- _GOAL OF THE EXERCISE_
Sort through the listing below and keep each line with the word "toUpper". Copy those.

- _DATASET RECORDS_
· · · ·

(** X11.  The fallback word is never taken.  The pool of any difficulty has
    no single color (its count is even, or 15), so whenever a generator
    returns a question over it the displayed word is the upper-cased name of
    a pool color other than the font color, and not the default "Black" the
    code provides for a pool with the font color alone. *)
Theorem word_is_never_the_default (difficulty : Z) :
  List.length (GetColorPool difficulty) <> 1%nat
  /\ (forall (tape tape' : list Z) (q : CSharp.StroopQuestion),
        CSharp.generate (GetColorPool difficulty) tape = Ok (q, tape') ->
        exists word, In word (GetColorPool difficulty)
                     /\ word <> CSharp.FontColorName q
                     /\ CSharp.TextWord q = toUpper word)
  /\ (forall (tape tape' : list Z) (q : Java.StroopQuestion),
        Java.generateQuestion (GetColorPool difficulty) tape = Ok (q, tape') ->
        exists word, In word (GetColorPool difficulty)
                     /\ word <> Java.fontColorName q
                     /\ Java.textWord q = toUpper word).
Proof.
  pose proof (GetColorPool_not_single difficulty) as Hn1.
  pose proof (GetColorPool_NoDup difficulty) as Hnd.
  set (pool := GetColorPool difficulty) in *.
  split; [exact Hn1|]. split.
  - intros tape tape' q H. unfold CSharp.generate in H.
    apply bind_Ok in H. destruct H as (i & t1 & _ & H).
    apply bind_Ok in H. destruct H as (fontColor & t2 & Hfont & H).
    apply item_Ok in Hfont. destruct Hfont as [Hfont _].
    assert (Hlen : (2 <= List.length pool)%nat).
    { destruct pool as [|a [|b r]]; simpl in *; try lia; contradiction. }
    apply bind_Ok in H. destruct H as (textWord & t3 & Hword & H).
    pose proof (filter_neq_nonempty pool fontColor Hnd Hlen) as Hne.
    destruct (Z.gtb_spec (Z.of_nat (List.length
               (filter (fun c => negb (String.eqb c fontColor)) pool))) 0) as [_ | Hz].
    2:{ exfalso. apply Hne. apply length_zero_iff_nil. lia. }
    apply bind_Ok in Hword. destruct Hword as (j & t4 & _ & Hword).
    apply item_Ok in Hword. destruct Hword as [Hword _].
    apply filter_In in Hword. destruct Hword as [Hwpool Hwne].
    apply negb_true_iff in Hwne. apply String.eqb_neq in Hwne.
    apply bind_Ok in H. destruct H as (shuffled & t5 & _ & H).
    apply bind_Ok in H. destruct H as (filled & t6 & _ & H).
    apply bind_Ok in H. destruct H as (options & t7 & _ & H).
    injection H as <- _. simpl. exists textWord. repeat split; assumption.
  - intros tape tape' q H. unfold Java.generateQuestion in H.
    apply bind_Ok in H. destruct H as (i & t1 & _ & H).
    apply bind_Ok in H. destruct H as (fontColor & t2 & Hfont & H).
    apply item_Ok in Hfont. destruct Hfont as [Hfont _].
    assert (Hlen : (2 <= List.length pool)%nat).
    { destruct pool as [|a [|b r]]; simpl in *; try lia; contradiction. }
    apply bind_Ok in H. destruct H as (textWord & t3 & Hword & H).
    pose proof (filter_neq_nonempty pool fontColor Hnd Hlen) as Hne.
    destruct (filter (fun c => negb (String.eqb c fontColor)) pool) as [|c0 cs] eqn:Hcand;
      [congruence|].
    apply bind_Ok in Hword. destruct Hword as (j & t4 & _ & Hword).
    apply item_Ok in Hword. destruct Hword as [Hword _].
    rewrite <- Hcand in Hword.
    apply filter_In in Hword. destruct Hword as [Hwpool Hwne].
    apply negb_true_iff in Hwne. apply String.eqb_neq in Hwne.
    apply bind_Ok in H. destruct H as (shuffled & t5 & _ & H).
    apply bind_Ok in H. destruct H as (filled & t6 & _ & H).
    apply bind_Ok in H. destruct H as (options & t7 & _ & H).
    injection H as <- _. simpl. exists textWord. repeat split; assumption.
Qed.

· · · ·

- _RESPONSE AREA_
                     /\ CSharp.TextWord q = toUpper word)
                     /\ Java.textWord q = toUpper word).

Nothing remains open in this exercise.